Print the lines that run from the line with "grows (emit (LogMessage" to the line with "(forall message, ~", keeping both end lines, exactly as they appear in the entries below, and nothing else.

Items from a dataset
• • • •

Lemma main_loop_total chapters :
  (forall n s, client n s <> None) ->
  forall calls idx saved,
    fst (main_loop enc client calls idx chapters saved)
    = (calls + length (flat_map (segment_chapter enc) chapters))%nat
    /\ length (snd (main_loop enc client calls idx chapters saved))
       = (length saved + length chapters)%nat.
Proof.
  intros Hok. induction chapters as [|chapter chapters IH];
    intros calls idx saved; cbn [main_loop].
  - simpl. split; lia.
  - unfold translate_full_chapter.
    destruct (translate_loop_total (segment_chapter enc chapter) Hok calls [])
      as [result ->].
    cbn [option_map].
    destruct (IH (calls + length (segment_chapter enc chapter))%nat (S idx)
                (saved ++ [(idx, join [c_newline; c_newline] result)]))
      as [Hc Hs].
    rewrite Hc, Hs. cbn [flat_map]. rewrite !length_app. simpl. split; lia.
Qed.

(** X22. When no request fails, the run saves one file for every chapter
    and makes one request for every segment of every chapter. *)
Theorem main_run_all_saved isdecimal text :
  (forall n s, client n s <> None) ->
  fst (main_run enc client isdecimal text)
  = length (flat_map (segment_chapter enc)
              (split_text_into_chapters isdecimal text))
  /\ length (snd (main_run enc client isdecimal text))
     = length (split_text_into_chapters isdecimal text).
Proof.
  intros Hok. unfold main_run.
  destruct (main_loop_total (split_text_into_chapters isdecimal text) Hok
              0%nat 1%nat []) as [Hc Hs].
  rewrite Hc, Hs. now split.
Qed.
Lemma invokeCallbacks_grows (r : Result) (a b : option Fn) (w : World) :
  grows w (invokeCallbacks r a b w).
Proof.
  unfold invokeCallbacks. eapply grows_trans; apply call_if_grows.
Qed.

Lemma applyOnSuccess_grows (doc : string -> option Documentation)
    (cb : OnSuccess) (result : Result) (w : World) :
  grows w (applyOnSuccess doc cb result w).
Proof.
  assert (T : grows w (emit TypeError w)) by (apply grows_emit; discriminate).
  destruct cb as [f|code cursorPos e ocs|code cursorPos e ois oe br ar|ir e ois ar];
    simpl.
  - apply invoke_perform_grows.
  - destruct result; try exact T. apply call_if_grows.
  - destruct result; try exact T. unfold getDocumentationAndInvokeCallbacks.
    destruct (negb (truthy (scope e))).
    + apply invokeCallbacks_grows.
    + apply _run_grows. intros w0. apply call_if_grows.
  - destruct result; try exact T. destruct ir; try exact T.
    apply invokeCallbacks_grows.
Qed.

Lemma _onMessage_grows (doc : string -> option Documentation)
    (message : Result) (w : World) :
  grows (emit (LogMessage message) w) (_onMessage doc message w).
Proof.
  unfold _onMessage. cbv zeta.
  generalize (emit (LogMessage message) w). intros w1.
  destruct (_task w1) as [t|]; [|apply grows_emit; discriminate].
  set (w2 := if hasOwnProperty_error message
             then call_if invoke (onError t) (Some message) w1
             else match onSuccess t with
                  | Some cb => applyOnSuccess doc cb message w1
                  | None => w1
                  end).
  assert (G2 : grows w1 w2).
  { unfold w2. destruct (hasOwnProperty_error message).
    - apply call_if_grows.
    - destruct (onSuccess t); [apply applyOnSuccess_grows | apply grows_refl]. }
  apply grows_trans with w2; [exact G2|].
  apply grows_trans with (call_if invoke (afterRun t) None w2);
    [apply call_if_grows|].
  unfold runNext.
  generalize (call_if invoke (afterRun t) None w2). intros w3.
  destruct (_tasks w3) as [|next rest].
  - apply grows_same; reflexivity.
  - eapply grows_trans; [|apply _runNow_grows; intros w0; apply call_if_grows].
    apply grows_same; reflexivity.
Qed.

(** The requests among events that hold no message: one at most, where
    the requests and the messages alternate. *)
Lemma tick_sends (evs : list Event) :
  forall n n' : nat,
    (forall message, ~ In (LogMessage message) evs) ->
    fold_left tick evs (Some n) = Some n' -> n <= 1 ->
    n + List.length (sent evs) = n' /\ n' <= 1.
Proof.
  induction evs as [|e evs IH]; intros n n' Hm H Hn; simpl in H.
  - injection H as <-. simpl. lia.
  - assert (Hm' : forall message, ~ In (LogMessage message) evs)
      by (intros message C; apply (Hm message); right; exact C).
    destruct e; simpl in H;
      try (cbn [sent flat_map app]; apply (IH n n' Hm' H Hn)).
    + exfalso. apply (Hm message). left. reflexivity.
    + destruct n as [|n]; [|rewrite fold_tick_None in H; discriminate].
      destruct (IH 1 n' Hm' H (le_n 1)) as [H1 H2].
      cbn [sent flat_map app List.length]. fold (sent evs). lia.
Qed.

Lemma kill_bound_app (t evs : list Event) :
  kill_bound t ->
  ((exists t1 signal t2, t = t1 ++ Kill signal :: t2) ->
   sent evs = [] /\ forall message, ~ In (LogMessage message) evs) ->
  List.length (sent evs) <= 1 ->
  (forall e1 signal t2,
     evs = e1 ++ Kill signal :: t2 -> forall message, ~ In (LogMessage message) t2) ->
  kill_bound (t ++ evs).
Proof.
  intros Ht Hk Hs Hm t1 signal t2 E.
  apply app_eq_app in E as [l [[E1 E2]|[E1 E2]]].
  - (* the call is in t, or the first of the new events *)
    destruct l as [|x l].
    + simpl in E2. split.
      * rewrite <- E2 in Hs. cbn [sent flat_map app] in Hs. exact Hs.
      * apply (Hm [] signal t2). symmetry. exact E2.
    + injection E2 as <- ->.
      destruct (Hk (ex_intro _ t1 (ex_intro _ signal (ex_intro _ l E1))))
        as [K1 K2].
      destruct (Ht t1 signal l E1) as [B1 B2]. split.
      * rewrite sent_app, K1, app_nil_r. exact B1.
      * intros message H. apply in_app_or in H as [H|H];
          [exact (B2 _ H) | exact (K2 _ H)].
  - (* the call is in the new events *)
    split; [|apply (Hm l signal t2 E2)].
    rewrite E2, sent_app in Hs. rewrite length_app in Hs.
    cbn [sent flat_map app] in Hs. fold (sent t2) in Hs. lia.
Qed.

Lemma Inv_outstanding (w : World) :
  Inv w -> exists n : nat, outstanding (trace w) = Some n /\ n <= 1.
Proof.
  intros [_ G]. destruct (_task w).
  - exists 1. split; [apply G | lia].
  - exists 0. split; [apply G | lia].
Qed.

Lemma no_kill_split (t : list Event) :
  (forall signal, ~ In (Kill signal) t) ->
  (exists t1 signal t2, t = t1 ++ Kill signal :: t2) -> False.
Proof.
  intros H (t1 & signal & t2 & E). apply (H signal). rewrite E.
  apply in_or_app. right. left. reflexivity.
Qed.

Lemma kill_tracked_flags (w w' : World) (evs : list Event) :
  trace w' = trace w ++ evs ->
  (if _killed w then listening w = false
   else listening w = true /\ forall signal, ~ In (Kill signal) (trace w)) ->
  (_killed w' = _killed w /\ listening w' = listening w
   /\ (forall signal, ~ In (Kill signal) evs)
   \/ _killed w' = true /\ listening w' = false) ->
  if _killed w' then listening w' = false
  else listening w' = true /\ forall signal, ~ In (Kill signal) (trace w').
Proof.
  intros Ht Hf [(G1 & G2 & G3)|[G1 G2]].
  - rewrite G1, G2, Ht. destruct (_killed w); [exact Hf|].
    destruct Hf as [Hf1 Hf2]. split; [exact Hf1|].
    intros signal H. apply in_app_or in H as [H|H];
      [exact (Hf2 _ H) | exact (G3 _ H)].
  - now rewrite G1.
Qed.

Lemma react_kill_tracked (doc : string -> option Documentation)
    (i : Input) (w w' : World) :
  kill_tracked w -> react doc i w = Some w' -> kill_tracked w'.
Proof.
  intros (HI & HB & HF) R.
  pose proof (react_Inv doc i w w' HI R) as HI'.
  split; [exact HI'|].
  destruct (Inv_outstanding w HI) as (n & On & Ln).
  destruct (Inv_outstanding w' HI') as (n' & On' & _).
  destruct i as [c|message]; simpl in R.
  - injection R as <-.
    destruct (proj2 invoke_perform_grows c w) as (evs & Ht & Hm & Hk).
    rewrite Ht, outstanding_app, On in On'.
    destruct (tick_sends evs n n' Hm On' Ln) as [S1 S2].
    split; [|apply (kill_tracked_flags w _ evs Ht HF Hk)].
    rewrite Ht. apply kill_bound_app; [exact HB | | lia |].
    + intros Hsplit. split; [|exact Hm]. destruct (_killed w) eqn:Ek.
      * assert (D : dead w) by (split; assumption).
        destruct (proj2 invoke_perform_still c w D) as (_ & S & _).
        rewrite Ht, sent_app in S.
        rewrite <- (app_nil_r (sent (trace w))) in S at 2.
        apply app_inv_head in S. exact S.
      * exfalso. apply (no_kill_split (trace w)); [apply HF | exact Hsplit].
    + intros e1 signal t2 E message H. apply (Hm message). rewrite E.
      apply in_or_app. right. right. exact H.
  - destruct (channel w) as [|req rest] eqn:Hc; [discriminate|].
    destruct (conforms message req); [|discriminate].
    injection R as <-. simpl. simpl in On'.
    destruct (listening w) eqn:El.
    2:{ split; [exact HB|]. simpl. now rewrite El. }
    destruct (_killed w) eqn:Ek; [congruence|]. destruct HF as [_ HF].
    destruct (_onMessage_grows doc message (set_channel rest w))
      as (evs & Ht & Hm & Hk).
    simpl in Ht, Hk. rewrite Ek, El in Hk.
    assert (O1 : n = 1).
    { destruct HI as [_ G]. destruct (_task w).
      - destruct G as [G _]. congruence.
      - destruct G as (_ & G & _). congruence. }
    subst n.
    assert (Ht' : trace (_onMessage doc message (set_channel rest w))
                  = trace w ++ LogMessage message :: evs).
    { rewrite Ht, <- app_assoc. reflexivity. }
    rewrite Ht', outstanding_app, On in On'. simpl in On'.
    destruct (tick_sends evs 0 n' Hm On' (Nat.le_0_l 1)) as [S1 S2].
    split.
    + rewrite Ht'. apply kill_bound_app; [exact HB | | |].
      * intros Hsplit. exfalso. apply (no_kill_split (trace w) HF Hsplit).
      * cbn [sent flat_map app]. fold (sent evs). lia.
      * intros e1 signal t2 E message0 H.
        destruct e1 as [|x e1]; [discriminate E|].
        injection E as _ E. apply (Hm message0). rewrite E.
        apply in_or_app. right. right. exact H.
    + rewrite Ht'. destruct Hk as [(G1 & G2 & G3)|[G1 G2]].
      * rewrite G1, G2. split; [reflexivity|].
        intros signal H. apply in_app_or in H as [H|[H|H]];
          [exact (HF _ H) | discriminate H | exact (G3 _ H)].
      * now rewrite G1.
Qed.
(** stdpp's [naive_solver] clears hypotheses that discrimination already
    consumed; the warning it triggers says nothing about the proofs here. *)
#[export] Set Warnings "-clear-no-such-hyp".

(** [case_result] destructs the first store result the goal matches on. *)
Ltac case_result :=
  match goal with
  | |- context [match ?r with Ok _ => _ | Err _ => _ end] =>
      let E := fresh "Hres" in destruct r as [[? ?]|?] eqn:E
  end.

(** [unfold_store] unfolds the monad's operations in the goal and the
    hypotheses; [run_store] also simplifies. *)
Ltac unfold_store :=
  unfold value_of, state_of, bind, ret, throw, gets, modify, lift_result,
    result_map in *.

Ltac run_store := unfold_store; simpl in *.

(** * Lemmas *)

Section result_lemmas.
Context {E A B : Type}.
Implicit Types (r : result E A) (f : A → B).

Lemma is_ok_Ok r : is_ok r = true ↔ ∃ a, r = Ok a.
Proof. destruct r; naive_solver. Qed.

Lemma is_ok_Err r : is_ok r = false ↔ ∃ e, r = Err e.
Proof. destruct r; naive_solver. Qed.

Lemma result_map_Ok f r b :
  result_map f r = Ok b ↔ ∃ a, r = Ok a ∧ b = f a.
Proof. destruct r; naive_solver. Qed.

Lemma result_map_Err f r e : result_map f r = Err e ↔ r = Err e.
Proof. destruct r; naive_solver. Qed.

End result_lemmas.

Section monad_laws.
Context {S E : Type}.

Lemma bind_ret_l {A B} (a : A) (k : A → M S E B) s : bind (ret a) k s = k a s.
Proof. done. Qed.

Lemma bind_ret_r {A} (m : M S E A) s : bind m ret s = m s.
Proof. unfold bind, ret. by destruct (m s) as [[??]|]. Qed.

Lemma bind_assoc {A B C} (m : M S E A) (k : A → M S E B) (h : B → M S E C) s :
  bind (bind m k) h s = bind m (λ a, bind (k a) h) s.
Proof. unfold bind. by destruct (m s) as [[??]|]. Qed.

Lemma bind_Ok {A B} (m : M S E A) (k : A → M S E B) s b s'' :
  bind m k s = Ok (b, s'') ↔ ∃ a s', m s = Ok (a, s') ∧ k a s' = Ok (b, s'').
Proof. unfold bind. destruct (m s) as [[??]|]; naive_solver. Qed.

Lemma bind_Err {A B} (m : M S E A) (k : A → M S E B) s e :
  bind m k s = Err e ↔
  m s = Err e ∨ ∃ a s', m s = Ok (a, s') ∧ k a s' = Err e.
Proof. unfold bind. destruct (m s) as [[??]|]; naive_solver. Qed.

Lemma gets_run {A} (f : S → A) s : gets (E:=E) f s = Ok (f s, s).
Proof. done. Qed.

End monad_laws.

#[export] Hint Rewrite @bind_ret_l @bind_ret_r @gets_run : book_rw.

Section truthy_lemmas.

Lemma truthy_Some s : truthy (Some s) = true ↔ s ≠ "".
Proof. simpl. by rewrite bool_decide_eq_true. Qed.

Lemma truthy_true o : truthy o = true ↔ ∃ s, o = Some s ∧ s ≠ "".
Proof.
  destruct o as [s|]; simpl; [rewrite bool_decide_eq_true|]; naive_solver.
Qed.

Lemma truthy_None : truthy None = false.
Proof. done. Qed.

Lemma truthy_empty : truthy (Some "") = false.
Proof. done. Qed.

End truthy_lemmas.

Section window_lemmas.
Context {A : Type}.
Implicit Types (l : list A) (x : A).

Lemma window_length skip limit l :
  length (window skip limit l) = limit `min` (length l - skip).
Proof. unfold window. by rewrite length_take, length_drop. Qed.

Lemma window_length_le skip limit l : length (window skip limit l) ≤ limit.
Proof. rewrite window_length. lia. Qed.

Lemma window_sublist skip limit l : window skip limit l `sublist_of` l.
Proof.
  unfold window. etrans; [apply sublist_take|apply sublist_drop].
Qed.

Lemma elem_of_window skip limit l x : x ∈ window skip limit l → x ∈ l.
Proof. intros Hx. eapply elem_of_sublist; [done|apply window_sublist]. Qed.

Lemma window_Forall (P : A → Prop) skip limit l :
  Forall P l → Forall P (window skip limit l).
Proof.
  rewrite !Forall_forall. intros H x Hx. by eapply H, elem_of_window.
Qed.

Lemma window_NoDup skip limit l : NoDup l → NoDup (window skip limit l).
Proof. intros H. eapply sublist_NoDup; [done|apply window_sublist]. Qed.

Lemma window_0_all limit l : length l ≤ limit → window 0 limit l = l.
Proof. intros H. unfold window. rewrite drop_0. by apply take_ge. Qed.

Lemma window_beyond skip limit l : length l ≤ skip → window skip limit l = [].
Proof. intros H. unfold window. by rewrite drop_ge, take_nil. Qed.

Lemma window_lookup skip limit l i :
  i < limit → window skip limit l !! i = l !! (skip + i).
Proof. intros H. unfold window. by rewrite lookup_take_lt, lookup_drop. Qed.

(** A sublist of a sorted list is sorted; so are a window and a suffix. *)
Lemma sublist_StronglySorted (R : relation A) l1 l2 :
  l1 `sublist_of` l2 → StronglySorted R l2 → StronglySorted R l1.
Proof.
  induction 1 as [|x l1 l2 Hsub IH|x l1 l2 Hsub IH]; [done|..];
    intros [Hs Hx]%StronglySorted_inv; [|by apply IH].
  constructor; [by apply IH|]. rewrite Forall_forall in Hx |- *.
  intros y Hy. apply Hx. by eapply elem_of_sublist.
Qed.

Lemma window_StronglySorted (R : relation A) skip limit l :
  StronglySorted R l → StronglySorted R (window skip limit l).
Proof. apply sublist_StronglySorted, window_sublist. Qed.

Lemma drop_StronglySorted (R : relation A) skip l :
  StronglySorted R l → StronglySorted R (drop skip l).
Proof. apply sublist_StronglySorted, sublist_drop. Qed.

• • • •

Output for this exercise:
  grows (emit (LogMessage message) w) (_onMessage doc message w).
Proof.
  unfold _onMessage. cbv zeta.
  generalize (emit (LogMessage message) w). intros w1.
  destruct (_task w1) as [t|]; [|apply grows_emit; discriminate].
  set (w2 := if hasOwnProperty_error message
             then call_if invoke (onError t) (Some message) w1
             else match onSuccess t with
                  | Some cb => applyOnSuccess doc cb message w1
                  | None => w1
                  end).
  assert (G2 : grows w1 w2).
  { unfold w2. destruct (hasOwnProperty_error message).
    - apply call_if_grows.
    - destruct (onSuccess t); [apply applyOnSuccess_grows | apply grows_refl]. }
  apply grows_trans with w2; [exact G2|].
  apply grows_trans with (call_if invoke (afterRun t) None w2);
    [apply call_if_grows|].
  unfold runNext.
  generalize (call_if invoke (afterRun t) None w2). intros w3.
  destruct (_tasks w3) as [|next rest].
  - apply grows_same; reflexivity.
  - eapply grows_trans; [|apply _runNow_grows; intros w0; apply call_if_grows].
    apply grows_same; reflexivity.
Qed.

(** The requests among events that hold no message: one at most, where
    the requests and the messages alternate. *)
Lemma tick_sends (evs : list Event) :
  forall n n' : nat,
    (forall message, ~ In (LogMessage message) evs) ->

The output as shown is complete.